Yasaklı konuları evlilik kurumunu tartışarak kapatmaya çalışan, 30'una gelen kadınların evde kalmışlığını neredeyse "Resmi gazete"de yayımlanmasıyla son bulacağı topraklarda yaşıyoruz... Evlilik kurumunu, işte bu yüzden, yasaklı her şeyi mübahmış gibi gösteren bir milat olarak gördüğümüz için gözümüzde çok büyütüp, bir o kadar da yerin dibine batırıyoruz. Çevremize baktığımızda; boşanmaların arttığını, evliliklerin yıprana yıprana virane hale gelse de devam ettiğini, en önemlisi de, ne yaşadığını bilmeden geçen cinsel yaşantılarıyla, ne yaşadığını bilmeyen insanların çoğaldığını görüyoruz.

Kıssasan hisse, her ilişki, evlilik ya da flört 'biricik'tir. Ve her ilişkiden, her kişiden alınan her türlü tat farklıdır. 20 senelik evlilik sonucunda, kadın ya da erkeğin çoğu zaman peşine düştüğü şey, aslında evliliğe ihanetten çok, kendine ihanet etmek istememesinin bir sonucudur.

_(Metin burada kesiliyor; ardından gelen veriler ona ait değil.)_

(** [verify_data] of a Finished message. *)
Definition verify_data (label : list Z) (h : Handshake) : outcome error (list Z) :=
  DeriveKeyMultiple label [secret_of h; h_transcript h] 32.

(** [h.sendCipher.Seal(plaintext, nil)]: advances the cipher's nonce counter. *)
Definition seal_finished (plaintext : list Z) : ST Handshake error (list Z) :=
  do! h := st_get in
  match h_sendCipher h with
  | None => st_lift Panic
  | Some c => let '(c', o) := Seal plaintext [] c in
              do! _ := st_mod (fun h => h <| h_sendCipher := Some c' |>) in
              st_lift o
  end.

(** Opening and verifying a Finished message; the plaintext joins the transcript. *)
Definition verify_finished (label data : list Z) : ST Handshake error (list Z) :=
  do! h := st_get in
  match h_recvCipher h with
  | None => st_lift Panic
  | Some c =>
      match Open c data [] with
      | Panic => st_lift Panic
      | Err _ => st_err (NewProtocolError "handshake" ErrAuthenticationFailed)
      | Ok plaintext =>
          do! verifyData := st_lift (DecodeFinished plaintext) in
          do! expectedVerifyData := st_lift (verify_data label h) in
          check! ConstantTimeCompare verifyData expectedVerifyData
            else NewProtocolError "handshake" ErrAuthenticationFailed in
          st_ret plaintext
      end
  end.

(** * The initiator *)

(** The static leg: encapsulate to the pinned server key. *)
Definition static_encapsulate (krnd : Draws) : ST Handshake error (list Z) :=
  do! h := st_get in
  match s_PinnedServerKey (h_session h) with
  | None => st_ret []
  | Some pinned =>
      do! staticSuite := st_lift (resolveKEMSuite (u16 (PublicKey_Suite pinned))) in
      do! '(staticCT, staticSecret) := st_lift (s_Encapsulate staticSuite krnd pinned RoleInitiator) in
      do! _ := st_mod (fun h => h <| h_staticSecret := Some staticSecret |>) in
      st_lift (Ciphertext_Bytes staticCT)
  end.

(** The PSK leg: advertise the identity and note the key to fold. *)
Definition psk_advertise : ST Handshake error (list Z) :=
  do! h := st_get in
  match s_PSK (h_session h) with
  | None => st_ret []
  | Some psk =>
      do! _ := st_mod (fun h => h <| h_foldPSK := true |> <| h_pskKey := psk |>) in
      st_ret (s_PSKIdentity (h_session h))
  end.

(** The client's random, drawn once and kept across a retry. *)
Definition client_random (rnd : Draws) : ST Handshake error (list Z) :=
  do! h := st_get in
  match h_clientRandom h with
  | Some r => st_ret r
  | None =>
      do! r := st_lift (MustSecureRandomBytes rnd 32) in
      do! _ := st_mod (fun h => h <| h_clientRandom := Some r |>) in
      st_ret r
  end.

Definition CreateClientHello (rnd krnd : Draws) : ST Handshake error (list Z) :=
  do! h := st_get in
  check! in_state h HandshakeStateInitial else ErrInvalidState in
  do! clientRandom := client_random rnd in
  do! pk := st_lift (match s_LocalKeyPair (h_session h) with
                     | Some kp => PublicKey_Bytes (KeyPair_PublicKey kp)
                     | None => Panic
                     end) in
  do! staticCT := static_encapsulate krnd in
  do! identity := psk_advertise in
  do! data := st_lift (EncodeClientHello
    (mkClientHello Current clientRandom (default [] (h_ticket h))
       (u16 (s_ID (s_kemSuite (h_session h)))) supportedKEMSuiteIDs pk
       (SupportedCipherSuites fips) staticCT identity)) in
  do! _ := write_transcript data in
  do! _ := st_mod (fun h => match h_firstClientHello h with
                            | None => h <| h_firstClientHello := Some data |>
                            | Some _ => h
                            end) in
  do! _ := st_mod (fun h => h <| h_state := HandshakeStateClientHelloSent |>) in
  do! _ := set_session (fun s => s <| s_state := SessionStateHandshaking |>) in
  st_ret data.

Definition ProcessHelloRetryRequest (krnd : Draws) (data : list Z) : ST Handshake error unit :=
  do! h := st_get in
  check! in_state h HandshakeStateClientHelloSent else ErrInvalidState in
  check! negb (h_hrrDone h) else ErrUnsupportedKEMSuite in
  do! msg := st_lift (DecodeHelloRetryRequest data) in
  check! IsCompatible (hrr_Version msg) Current else ErrUnsupportedVersion in
  do! suite := st_lift (resolveKEMSuite (hrr_KEMSuite msg)) in
  check! offeredKEMSuite (hrr_KEMSuite msg) else ErrUnsupportedKEMSuite in
  do! newKeyPair := st_lift (s_GenerateKeyPair suite krnd) in
  do! _ := set_session (fun s => s <| s_kemSuite := suite |>
                                   <| s_LocalKeyPair := Some newKeyPair |>) in
  do! _ := replaceFirstHelloWithHash data in
  st_mod (fun h => h <| h_hrrDone := true |> <| h_state := HandshakeStateInitial |>).

(** [len(msg.SessionID) > 0 && h.ticket != nil && bytes.Equal(msg.SessionID, h.ticket)] *)
Definition resumption_accepted (sessionID : list Z) (h : Handshake) : bool :=
  (0 <? len sessionID) && bool_decide (h_ticket h = Some sessionID).

(** A nil key pair is refused by [Decapsulate] of either suite. *)
Definition decapsulate_local (ct : Ciphertext) (s : Session) : outcome error (list Z) :=
  match s_LocalKeyPair s with
  | Some kp => s_Decapsulate (s_kemSuite s) ct kp RoleInitiator
  | None => Err ErrInvalidPrivateKey
  end.

Definition ProcessServerHello (data : list Z) : ST Handshake error unit :=
  do! h := st_get in
  check! in_state h HandshakeStateClientHelloSent else ErrInvalidState in
  do! msg := st_lift (DecodeServerHello data) in
  check! IsCompatible (sh_Version msg) Current else ErrUnsupportedVersion in
  check! sh_KEMSuite msg =? u16 (s_ID (s_kemSuite (h_session h))) else ErrUnsupportedKEMSuite in
  do! _ := st_mod (fun h => if resumption_accepted (sh_SessionID msg) h
                            then h <| h_resumed := true |> else h) in
  do! _ := st_mod (fun h => h <| h_serverRandom := Some (sh_Random msg) |>) in
  do! ct := st_lift (s_ParseCiphertext (s_kemSuite (h_session h)) (sh_CHKEMCiphertext msg)) in
  do! freshSecret := st_lift (decapsulate_local ct (h_session h)) in
  do! _ := resumption_mix freshSecret in
  do! _ := write_transcript data in
  do! _ := set_session (fun s => s <| s_SessionID := sh_SessionID msg |>
                                   <| s_Version := sh_Version msg |>
                                   <| s_CipherSuite := sh_CipherSuite msg |>) in
  do! _ := fold_and_derive in
  st_mod (fun h => h <| h_state := HandshakeStateServerHelloReceived |>).

Definition ProcessServerFinished (data : list Z) : ST Handshake error unit :=
  do! h := st_get in
  check! in_state h HandshakeStateServerHelloReceived && bool_decide (is_Some (h_recvCipher h))
    else ErrInvalidState in
  do! plaintext := verify_finished ServerFinishedLabel data in
  do! _ := write_transcript plaintext in
  st_mod (fun h => h <| h_state := HandshakeStateServerFinishedReceived |>).

Definition CreateClientFinished (now : Z) : ST Handshake error (list Z) :=
  do! h := st_get in
  check! in_state h HandshakeStateServerFinishedReceived && bool_decide (is_Some (h_sendCipher h))
    else ErrInvalidState in
  do! verifyData := st_lift (verify_data ClientFinishedLabel h) in
  do! plaintext := st_lift (EncodeFinished MessageTypeClientFinished verifyData) in
  do! ciphertext := seal_finished plaintext in
  do! _ := initializeSessionKeys now in
  do! _ := st_mod (fun h => h <| h_state := HandshakeStateComplete |>) in
  do! _ := cleanup in
  st_ret ciphertext.

(** * The responder *)

(** Resumption: a ticket that does not decrypt is ignored. *)
Definition try_resume (now : Z) (sessionID : list Z) : ST Handshake error unit :=
  do! h := st_get in
  match h_ticketManager h with
  | Some tm =>
      if 0 <? len sessionID then
        match Resume fips now sessionID tm (h_session h) with
        | (s', Ok secret) =>
            st_mod (fun h => h <| h_session := s' <| s_SessionID := sessionID |> |>
                               <| h_resumed := true |> <| h_ticketSecret := secret |>)
        | (s', Err _) => st_mod (fun h => h <| h_session := s' |>)
        | (s', Panic) => st_lift Panic
        end
      else st_ret tt
  | None => st_ret tt
  end.

(** The static leg: recover the secret the client encapsulated to the server's identity. *)
Definition static_decapsulate (staticCiphertext : list Z) : ST Handshake error unit :=
  do! h := st_get in
  match s_StaticKeyPair (h_session h) with
  | Some kp =>
      if 0 <? len staticCiphertext then
        do! staticSuite := st_lift (resolveKEMSuite (u16 (KeyPair_Suite kp))) in
        do! staticCT := st_lift (s_ParseCiphertext staticSuite staticCiphertext) in
        do! staticSecret := st_lift (s_Decapsulate staticSuite staticCT kp RoleResponder) in
        st_mod (fun h => h <| h_staticSecret := Some staticSecret |>)
      else st_ret tt
  | None => st_ret tt
  end.

(** The PSK leg: the key of the identity, or a random one when a PSK is required. *)
Definition psk_select (krnd : Draws) (identity : list Z) : ST Handshake error unit :=
  do! h := st_get in
  match responderPSK (h_session h) identity with
  | Some key => st_mod (fun h => h <| h_foldPSK := true |> <| h_pskKey := key |>)
  | None =>
      if s_RequirePSK (h_session h) then
        do! dummy := st_lift (SecureRandomBytes krnd 0 PSKSize) in
        st_mod (fun h => h <| h_foldPSK := true |> <| h_pskKey := dummy |>)
      else st_ret tt
  end.

Definition ProcessClientHello (krnd : Draws) (now : Z) (data : list Z) : ST Handshake error unit :=
  do! h := st_get in
  check! in_state h HandshakeStateInitial else ErrInvalidState in
  do! msg := st_lift (DecodeClientHello data) in
  check! IsCompatible (ch_Version msg) Current else ErrUnsupportedVersion in
  match GetSuite (ch_KEMSuite msg) with
  | None =>
      check! negb (h_hrrDone h) else ErrUnsupportedKEMSuite in
      match selectMutualKEMSuite (ch_KEMSuites msg) with
      | None => st_err ErrUnsupportedKEMSuite
      | Some mutual => st_mod (fun h => h <| h_firstClientHello := Some data |>
                                          <| h_hrrSuite := mutual |> <| h_sendHRR := true |>)
      end
  | Some suite =>
      do! _ := set_session (fun s => s <| s_kemSuite := suite |>) in
      do! _ := st_mod (fun h => h <| h_clientRandom := Some (ch_Random msg) |>) in
      do! _ := try_resume now (ch_SessionID msg) in
      do! clientPublicKey := st_lift (s_ParsePublicKey suite (ch_CHKEMPublicKey msg)) in
      do! _ := set_session (fun s => s <| s_RemotePublicKey := Some clientPublicKey |>) in
      check! negb (s_RequireStaticAuth (h_session h) && (len (ch_CHKEMStaticCiphertext msg) =? 0))
        else ErrStaticAuthRequired in
      do! _ := static_decapsulate (ch_CHKEMStaticCiphertext msg) in
      do! _ := psk_select krnd (ch_PSKIdentity msg) in
      let cs := selectCipherSuite fips (ch_CipherSuites msg) in
      do! _ := set_session (fun s => s <| s_CipherSuite := cs |>) in
      check! CipherSuite_IsSupported cs else ErrUnsupportedCipherSuite in
      do! _ := write_transcript data in
      set_session (fun s => s <| s_Version := ch_Version msg |>
                              <| s_state := SessionStateHandshaking |>)
  end.

Definition CreateHelloRetryRequest : ST Handshake error (list Z) :=
  do! h := st_get in
  check! h_sendHRR h else ErrInvalidState in
  do! data := st_lift (EncodeHelloRetryRequest (mkHelloRetryRequest Current (u16 (h_hrrSuite h)))) in
  do! _ := replaceFirstHelloWithHash data in
  do! _ := st_mod (fun h => h <| h_sendHRR := false |> <| h_hrrDone := true |>) in
  st_ret data.

Definition CreateServerHello (rnd krnd : Draws) : ST Handshake error (list Z) :=
  do! h := st_get in
  match s_RemotePublicKey (h_session h) with
  | None => st_err ErrInvalidState
  | Some remote =>
      do! serverRandom := st_lift (MustSecureRandomBytes rnd 32) in
      do! _ := st_mod (fun h => h <| h_serverRandom := Some serverRandom |>) in
      let s := h_session h in
      do! '(ct, freshSecret) := st_lift (s_Encapsulate (s_kemSuite s) krnd remote RoleResponder) in
      do! ctBytes := st_lift (Ciphertext_Bytes ct) in
      do! _ := resumption_mix freshSecret in
      do! data := st_lift (EncodeServerHello
        (mkServerHello Current serverRandom (s_SessionID s) (u16 (s_ID (s_kemSuite s))) ctBytes
           (s_CipherSuite s))) in
      do! _ := write_transcript data in
      do! _ := fold_and_derive in
      do! _ := st_mod (fun h => h <| h_state := HandshakeStateServerHelloSent |>) in
      st_ret data
  end.

Definition CreateServerFinished : ST Handshake error (list Z) :=
  do! h := st_get in
  check! in_state h HandshakeStateServerHelloSent && bool_decide (is_Some (h_sendCipher h))
    else ErrInvalidState in
  do! verifyData := st_lift (verify_data ServerFinishedLabel h) in
  do! plaintext := st_lift (EncodeFinished MessageTypeServerFinished verifyData) in
  do! ciphertext := seal_finished plaintext in
  do! _ := write_transcript plaintext in
  do! _ := st_mod (fun h => h <| h_state := HandshakeStateServerFinishedSent |>) in
  st_ret ciphertext.

Definition ProcessClientFinished (now : Z) (data : list Z) : ST Handshake error unit :=
  do! h := st_get in
  check! in_state h HandshakeStateServerFinishedSent else ErrInvalidState in
  do! _ := verify_finished ClientFinishedLabel data in
  do! _ := initializeSessionKeys now in
  do! _ := st_mod (fun h => h <| h_state := HandshakeStateComplete |>) in
  cleanup.
End Handshake.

Bir enerji, çoşku patlaması yaşamamayı da kendine ihanet olarak sayabilir insan...

Hakkında yargıya vardığımız, tartıştığımız her konuya tersten bakmak, kimi zaman genelleme yapmaktan çok daha iyi olabilir...

Meraklı bir millet olarak, yeni tartışma konumuz, evlilik durumuna tersten bakmak olsun bu sefer de! Skor peşine düşmek yerine, durum saptaması yapmak iyi gelir, ne dersiniz?

 
Toplam blog
: 87
: 1432
Kayıt tarihi
: 29.03.07
 
 

29 yaşında ve yengeç burcuyum. Her sabah 'flu' gözlerle dünyaya merhaba dememi sağlayan 5 numara göz..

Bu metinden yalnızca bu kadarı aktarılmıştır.